Rituximab, chimeric anti-human CD20 monoclonal antibody approved for B-cell lymphoma, depletes circulating B cells. Little data exist on its use for nonmalignant diseases or B-cell subset recovery after treatment. We hypothesized that rituximab may reduce panel reactive alloantibodies (PRA) in dialysis patients awaiting renal transplantation and performed a single-dose, dose-escalation phase 1 trial. Here we report changes in lymphocyte phenotypes in subjects treated with rituximab alone.

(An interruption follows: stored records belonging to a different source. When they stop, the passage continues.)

(** ** What leaves [execute] *)

(** C2 (amended): [execute] attempts the write, logs the message of a
    [std::exception] that has one, and reports through the sink bound to
    the task [SUCCEEDED] when the write returned and [FAILED] when it
    threw anything at all: nothing that the write throws leaves
    [execute].  What a callback of the client throws during the report
    does leave it: [execute] returns (its [nullptr]) when the sink is not
    bound or every registered callback returns, and otherwise throws what
    the first throwing callback, in key order, threw; the status entry of
    the task is then still there and the in-flight counter is not
    decremented. *)
Theorem execute_catches_the_write_but_not_the_callbacks t w :
  let id := mId t in
  let its := in_key_order (mNotifiers (queue w)) in
  let reported st :=
    match mNotify t with
    | Some _ => EvSink id st :: ((λ it, EvNotifier it.1 it.2 id st) <$> called its id st)
    | None => []
    end in
  let r := execute_throwing t w in
  new_events w r.2 =
    EvWrite id (mArchive t) (mGrids t) (mMetadata t) ::
    match write (mArchive t) (mGrids t) (mMetadata t) with
    | None => reported SUCCEEDED
    | Some e =>
        match as_std_exception e with
        | Some (Some msg) => EvLogError msg :: reported FAILED
        | _ => reported FAILED
        end
    end ∧
  r.1 = match mNotify t, thrown its id (outcome t) with
        | Some _, Some e => Raise e
        | _, _ => Ok None
        end ∧
  (∀ e, r.1 = Raise e →
     ∃ k cb, mNotifiers (queue w) !! k = Some cb ∧
             invoke cb id (outcome t) = Some e ∧
             EvNotifier k cb id (outcome t) ∈ new_events w r.2 ∧
             mStatus (queue r.2) !! id = Some (outcome t) ∧
             mNumTasks (queue r.2) = mNumTasks (queue w)) ∧
  ((∀ k cb, mNotifiers (queue w) !! k = Some cb → invoke cb id (outcome t) = None) →
   r.1 = Ok None ∧ r = execute t w) ∧
  (mNotify t = None → r.1 = Ok None).
Proof.
  intros id its reported r.
  assert (Hev : new_events w r.2 =
            write_events t ++ reported (outcome t)).
  { unfold r, reported. rewrite execute_throwing_eq.
    destruct (mNotify t); cbn [snd]; erewrite new_events_app; try reflexivity.
    by rewrite app_nil_r. }
  assert (Hres : r.1 = match mNotify t, thrown its id (outcome t) with
                       | Some _, Some e => Raise e
                       | _, _ => Ok None
                       end).
  { unfold r. rewrite execute_throwing_eq.
    destruct (mNotify t); [|done]. cbn [fst]. fold id its.
    by destruct (thrown its id (outcome t)). }
  split; [|split; [done|split; [|split]]].
  - rewrite Hev. unfold write_events, outcome, reported. fold id.
    destruct (write (mArchive t) (mGrids t) (mMetadata t)) as [e|]; [|done].
    by destruct (as_std_exception e) as [[msg|]|].
  - intros e He. rewrite Hres in He.
    destruct (mNotify t) as [s|] eqn:Hb; [|done].
    destruct (thrown its id (outcome t)) as [e'|] eqn:Ht; [|done].
    injection He as ->.
    destruct (thrown_Some_called _ _ _ _ Ht) as ([k cb] & Hc & Hin & Hthrows).
    exists k, cb. split; [by apply elem_of_in_key_order|]. split; [done|].
    split.
    { rewrite Hev. apply elem_of_app. right. unfold reported.
      apply list_elem_of_further, list_elem_of_fmap. by exists (k, cb). }
    unfold r. rewrite execute_throwing_eq, Hb. cbn [snd queue]. fold id its.
    rewrite Ht. cbn. by rewrite lookup_insert_eq.
  - intros Hret. rewrite <- (execute_throwing_returns t w Hret). split; [|done].
    rewrite Hres. destruct (mNotify t); [|done].
    assert (Hnone : thrown its id (outcome t) = None).
    { apply thrown_None_iff, Forall_forall. intros [k cb] Hin. cbn.
      apply (Hret k). by apply elem_of_in_key_order. }
    by rewrite Hnone.
  - intros Hb. by rewrite Hres, Hb.
Qed.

Nine subjects, 44 ± 10 years(Yr); (5 F, 4 M) received one dose (n=3) at 50, 150, or 375 mg/m2 without other immunosuppression. Blood was collected before dosing and intervals thereafter. No significant changes in leukocytes, total or CD3+ lymphocytes were noted. In all, there was CD19+ depletion by day 2(D2) (12.0 ± 5.6 cells/mm3 vs. 181 ± 137, D0; p<0.01) and CD20+ (11.0 ± 12.0 vs. 205 ± 116, D0; p<0.01). At 6 months (mo), CD19+ and CD20+ remained low (51.1 ± 42.2, p<0.05; 75.4 ± 38.7, p<0.05, respectively) compared to D0. CD19+CD5+ cells recovered more rapidly, returning to baseline by 6mo while B memory cells (CD19+CD27+) remained low (32.3 ± 29.0) at 1Yr (7.5 ± 4.5; p<0.001) and 2Yr (12.1 ± 7.9; p<0.001) after treatment. We conclude that single dose rituximab ablates B cells in high PRA dialysis patients awaiting transplantation. B-cell ablation, particularly memory B cells, was long-lasting, lagging repopulation by CD5+ B cells.